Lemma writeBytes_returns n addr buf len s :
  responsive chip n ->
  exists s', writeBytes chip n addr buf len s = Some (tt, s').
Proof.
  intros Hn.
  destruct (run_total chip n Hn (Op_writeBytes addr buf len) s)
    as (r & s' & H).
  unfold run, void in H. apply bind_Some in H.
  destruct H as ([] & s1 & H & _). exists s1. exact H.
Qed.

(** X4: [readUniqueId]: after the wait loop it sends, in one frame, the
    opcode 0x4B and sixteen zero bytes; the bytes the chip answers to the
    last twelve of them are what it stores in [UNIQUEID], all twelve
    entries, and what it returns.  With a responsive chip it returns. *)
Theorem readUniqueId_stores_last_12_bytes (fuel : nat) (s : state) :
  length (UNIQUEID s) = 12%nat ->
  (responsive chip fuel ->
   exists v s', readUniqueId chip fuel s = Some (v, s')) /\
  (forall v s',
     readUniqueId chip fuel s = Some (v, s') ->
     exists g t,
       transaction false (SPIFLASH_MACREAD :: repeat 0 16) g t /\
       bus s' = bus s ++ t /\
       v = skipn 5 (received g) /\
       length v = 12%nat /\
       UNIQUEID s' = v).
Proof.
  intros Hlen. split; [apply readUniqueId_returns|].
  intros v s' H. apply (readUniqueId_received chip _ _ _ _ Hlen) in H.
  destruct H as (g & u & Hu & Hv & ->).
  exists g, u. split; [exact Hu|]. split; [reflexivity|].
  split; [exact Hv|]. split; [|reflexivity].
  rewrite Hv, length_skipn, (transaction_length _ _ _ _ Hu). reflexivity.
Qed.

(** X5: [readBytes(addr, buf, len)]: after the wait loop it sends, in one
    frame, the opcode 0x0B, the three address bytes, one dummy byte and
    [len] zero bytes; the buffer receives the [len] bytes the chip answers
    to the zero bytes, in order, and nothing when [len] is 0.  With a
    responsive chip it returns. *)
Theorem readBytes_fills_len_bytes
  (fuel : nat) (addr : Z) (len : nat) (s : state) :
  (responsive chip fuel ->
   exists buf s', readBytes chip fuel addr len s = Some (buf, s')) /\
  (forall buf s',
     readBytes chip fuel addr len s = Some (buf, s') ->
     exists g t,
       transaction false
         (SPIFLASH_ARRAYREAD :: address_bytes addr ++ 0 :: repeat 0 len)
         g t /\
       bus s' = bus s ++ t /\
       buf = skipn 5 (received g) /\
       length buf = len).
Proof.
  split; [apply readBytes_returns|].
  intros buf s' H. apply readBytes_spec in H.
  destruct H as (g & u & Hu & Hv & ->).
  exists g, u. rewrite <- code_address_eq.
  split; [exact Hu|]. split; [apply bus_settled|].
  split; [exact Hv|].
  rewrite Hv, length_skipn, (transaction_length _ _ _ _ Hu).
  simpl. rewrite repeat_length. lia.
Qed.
...
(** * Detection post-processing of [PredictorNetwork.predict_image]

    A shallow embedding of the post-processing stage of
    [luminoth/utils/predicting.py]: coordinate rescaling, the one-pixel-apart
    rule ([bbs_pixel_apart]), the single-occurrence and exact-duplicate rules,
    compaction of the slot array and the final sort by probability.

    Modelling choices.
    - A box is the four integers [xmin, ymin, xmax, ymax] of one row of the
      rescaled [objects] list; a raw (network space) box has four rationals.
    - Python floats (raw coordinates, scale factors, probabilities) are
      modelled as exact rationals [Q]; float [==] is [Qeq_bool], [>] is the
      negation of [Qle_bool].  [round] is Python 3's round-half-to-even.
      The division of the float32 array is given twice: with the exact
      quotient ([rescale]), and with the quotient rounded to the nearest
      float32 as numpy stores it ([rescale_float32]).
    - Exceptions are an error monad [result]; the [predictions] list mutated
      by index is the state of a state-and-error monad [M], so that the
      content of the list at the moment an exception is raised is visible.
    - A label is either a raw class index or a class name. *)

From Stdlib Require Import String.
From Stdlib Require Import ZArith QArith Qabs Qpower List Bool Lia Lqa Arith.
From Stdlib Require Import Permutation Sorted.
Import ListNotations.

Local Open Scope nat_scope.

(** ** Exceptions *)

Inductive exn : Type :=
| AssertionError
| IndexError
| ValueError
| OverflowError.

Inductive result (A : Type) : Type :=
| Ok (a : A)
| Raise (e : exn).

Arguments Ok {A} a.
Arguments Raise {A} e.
--
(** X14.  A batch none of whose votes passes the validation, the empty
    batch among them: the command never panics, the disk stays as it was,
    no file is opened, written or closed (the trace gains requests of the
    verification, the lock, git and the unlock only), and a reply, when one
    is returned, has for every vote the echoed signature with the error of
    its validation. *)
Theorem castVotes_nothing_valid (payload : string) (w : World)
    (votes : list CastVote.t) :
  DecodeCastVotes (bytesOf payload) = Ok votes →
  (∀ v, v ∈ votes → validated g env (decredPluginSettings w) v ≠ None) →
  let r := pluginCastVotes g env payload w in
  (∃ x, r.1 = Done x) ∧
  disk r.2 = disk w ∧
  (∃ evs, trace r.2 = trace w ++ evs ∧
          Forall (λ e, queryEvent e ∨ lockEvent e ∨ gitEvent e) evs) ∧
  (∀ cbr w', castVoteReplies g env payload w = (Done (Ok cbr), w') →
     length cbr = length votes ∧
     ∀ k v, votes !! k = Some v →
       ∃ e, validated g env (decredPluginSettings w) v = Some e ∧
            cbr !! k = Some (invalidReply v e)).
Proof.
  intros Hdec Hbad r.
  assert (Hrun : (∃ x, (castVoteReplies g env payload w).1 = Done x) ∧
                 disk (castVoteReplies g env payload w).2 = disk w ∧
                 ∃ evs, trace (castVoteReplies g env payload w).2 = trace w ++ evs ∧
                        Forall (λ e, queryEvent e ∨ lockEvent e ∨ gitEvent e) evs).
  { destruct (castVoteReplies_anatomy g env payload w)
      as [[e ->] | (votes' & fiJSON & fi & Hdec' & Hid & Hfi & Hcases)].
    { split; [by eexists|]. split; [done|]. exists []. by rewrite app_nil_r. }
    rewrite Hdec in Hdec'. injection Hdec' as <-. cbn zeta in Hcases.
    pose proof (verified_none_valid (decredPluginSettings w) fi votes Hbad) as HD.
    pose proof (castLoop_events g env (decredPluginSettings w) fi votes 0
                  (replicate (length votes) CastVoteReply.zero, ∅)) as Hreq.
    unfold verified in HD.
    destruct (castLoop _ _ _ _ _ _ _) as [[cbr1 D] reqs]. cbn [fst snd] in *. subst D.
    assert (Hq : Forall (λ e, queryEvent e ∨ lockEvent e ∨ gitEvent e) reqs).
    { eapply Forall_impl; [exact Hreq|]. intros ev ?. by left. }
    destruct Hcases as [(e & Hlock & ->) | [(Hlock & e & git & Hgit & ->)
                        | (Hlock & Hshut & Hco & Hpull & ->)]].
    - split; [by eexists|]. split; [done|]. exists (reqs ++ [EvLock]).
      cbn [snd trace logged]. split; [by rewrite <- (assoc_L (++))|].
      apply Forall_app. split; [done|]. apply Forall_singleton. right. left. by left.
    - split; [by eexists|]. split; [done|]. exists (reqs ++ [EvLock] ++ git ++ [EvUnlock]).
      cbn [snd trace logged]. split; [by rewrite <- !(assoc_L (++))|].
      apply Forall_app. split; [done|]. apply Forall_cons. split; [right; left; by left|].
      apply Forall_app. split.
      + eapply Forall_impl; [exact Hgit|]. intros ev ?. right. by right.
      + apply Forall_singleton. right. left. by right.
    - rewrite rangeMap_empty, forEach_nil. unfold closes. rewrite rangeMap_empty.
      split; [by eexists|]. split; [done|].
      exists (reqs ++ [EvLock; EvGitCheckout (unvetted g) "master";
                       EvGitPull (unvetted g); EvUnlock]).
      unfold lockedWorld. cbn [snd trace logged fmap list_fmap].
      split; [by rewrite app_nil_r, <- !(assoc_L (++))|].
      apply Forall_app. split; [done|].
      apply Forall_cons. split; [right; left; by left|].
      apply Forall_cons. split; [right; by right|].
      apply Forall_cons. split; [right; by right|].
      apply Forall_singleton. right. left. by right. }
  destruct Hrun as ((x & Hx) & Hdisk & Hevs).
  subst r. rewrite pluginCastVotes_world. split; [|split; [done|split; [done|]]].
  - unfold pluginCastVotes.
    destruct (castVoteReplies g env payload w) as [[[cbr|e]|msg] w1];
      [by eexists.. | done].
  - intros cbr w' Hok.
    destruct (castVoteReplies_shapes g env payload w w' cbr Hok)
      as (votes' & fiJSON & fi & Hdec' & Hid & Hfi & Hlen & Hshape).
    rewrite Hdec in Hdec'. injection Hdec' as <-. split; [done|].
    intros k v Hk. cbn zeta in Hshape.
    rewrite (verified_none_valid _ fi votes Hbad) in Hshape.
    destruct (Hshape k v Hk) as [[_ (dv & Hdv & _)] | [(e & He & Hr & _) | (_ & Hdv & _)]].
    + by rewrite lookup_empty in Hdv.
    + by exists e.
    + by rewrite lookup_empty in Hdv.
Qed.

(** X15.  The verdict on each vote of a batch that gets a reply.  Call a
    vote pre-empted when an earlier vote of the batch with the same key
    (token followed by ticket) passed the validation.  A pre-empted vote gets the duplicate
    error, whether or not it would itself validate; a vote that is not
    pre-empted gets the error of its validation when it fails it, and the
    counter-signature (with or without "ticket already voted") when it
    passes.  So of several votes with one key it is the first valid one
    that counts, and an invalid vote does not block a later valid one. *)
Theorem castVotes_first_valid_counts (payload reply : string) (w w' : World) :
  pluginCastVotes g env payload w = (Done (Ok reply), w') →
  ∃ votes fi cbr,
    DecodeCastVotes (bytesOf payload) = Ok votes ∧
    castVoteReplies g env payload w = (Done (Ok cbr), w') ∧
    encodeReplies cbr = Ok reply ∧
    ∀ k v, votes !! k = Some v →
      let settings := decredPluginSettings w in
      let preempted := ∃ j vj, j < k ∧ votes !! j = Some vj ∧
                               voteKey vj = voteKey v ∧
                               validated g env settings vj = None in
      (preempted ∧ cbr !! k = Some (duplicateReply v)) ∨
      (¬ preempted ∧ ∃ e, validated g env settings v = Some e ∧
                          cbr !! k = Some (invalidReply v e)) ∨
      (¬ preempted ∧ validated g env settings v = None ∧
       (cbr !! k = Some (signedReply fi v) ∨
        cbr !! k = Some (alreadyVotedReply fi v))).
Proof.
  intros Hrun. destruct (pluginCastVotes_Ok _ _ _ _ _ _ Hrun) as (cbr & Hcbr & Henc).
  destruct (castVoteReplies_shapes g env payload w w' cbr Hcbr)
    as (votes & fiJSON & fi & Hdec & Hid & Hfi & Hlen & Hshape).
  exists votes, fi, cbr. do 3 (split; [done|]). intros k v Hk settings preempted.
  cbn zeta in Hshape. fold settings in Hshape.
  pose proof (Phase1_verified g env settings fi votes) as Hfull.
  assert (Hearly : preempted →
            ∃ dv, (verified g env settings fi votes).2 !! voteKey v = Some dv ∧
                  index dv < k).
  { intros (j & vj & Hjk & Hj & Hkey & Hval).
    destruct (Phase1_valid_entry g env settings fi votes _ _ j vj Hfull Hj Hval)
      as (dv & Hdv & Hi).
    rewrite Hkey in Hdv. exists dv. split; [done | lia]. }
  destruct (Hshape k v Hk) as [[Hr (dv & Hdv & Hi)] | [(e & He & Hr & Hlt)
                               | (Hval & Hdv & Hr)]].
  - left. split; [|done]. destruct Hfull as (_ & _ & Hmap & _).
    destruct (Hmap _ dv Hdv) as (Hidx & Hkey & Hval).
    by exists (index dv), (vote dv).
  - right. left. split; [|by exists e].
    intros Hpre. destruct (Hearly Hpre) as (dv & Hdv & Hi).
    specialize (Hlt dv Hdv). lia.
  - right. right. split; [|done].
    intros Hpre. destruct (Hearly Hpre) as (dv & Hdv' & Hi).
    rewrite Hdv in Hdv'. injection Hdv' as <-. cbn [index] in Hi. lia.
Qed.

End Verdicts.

:: DIRECTIONS FOR THIS TASK ::
The answer is the run of lines above from the line containing "error, whether or" through the line containing "let settings := decredPluginSettings", copied exactly and alone.

:: REPLY ::
    error, whether or not it would itself validate; a vote that is not
    pre-empted gets the error of its validation when it fails it, and the
    counter-signature (with or without "ticket already voted") when it
    passes.  So of several votes with one key it is the first valid one
    that counts, and an invalid vote does not block a later valid one. *)
Theorem castVotes_first_valid_counts (payload reply : string) (w w' : World) :
  pluginCastVotes g env payload w = (Done (Ok reply), w') →
  ∃ votes fi cbr,
    DecodeCastVotes (bytesOf payload) = Ok votes ∧
    castVoteReplies g env payload w = (Done (Ok cbr), w') ∧
    encodeReplies cbr = Ok reply ∧
    ∀ k v, votes !! k = Some v →
      let settings := decredPluginSettings w in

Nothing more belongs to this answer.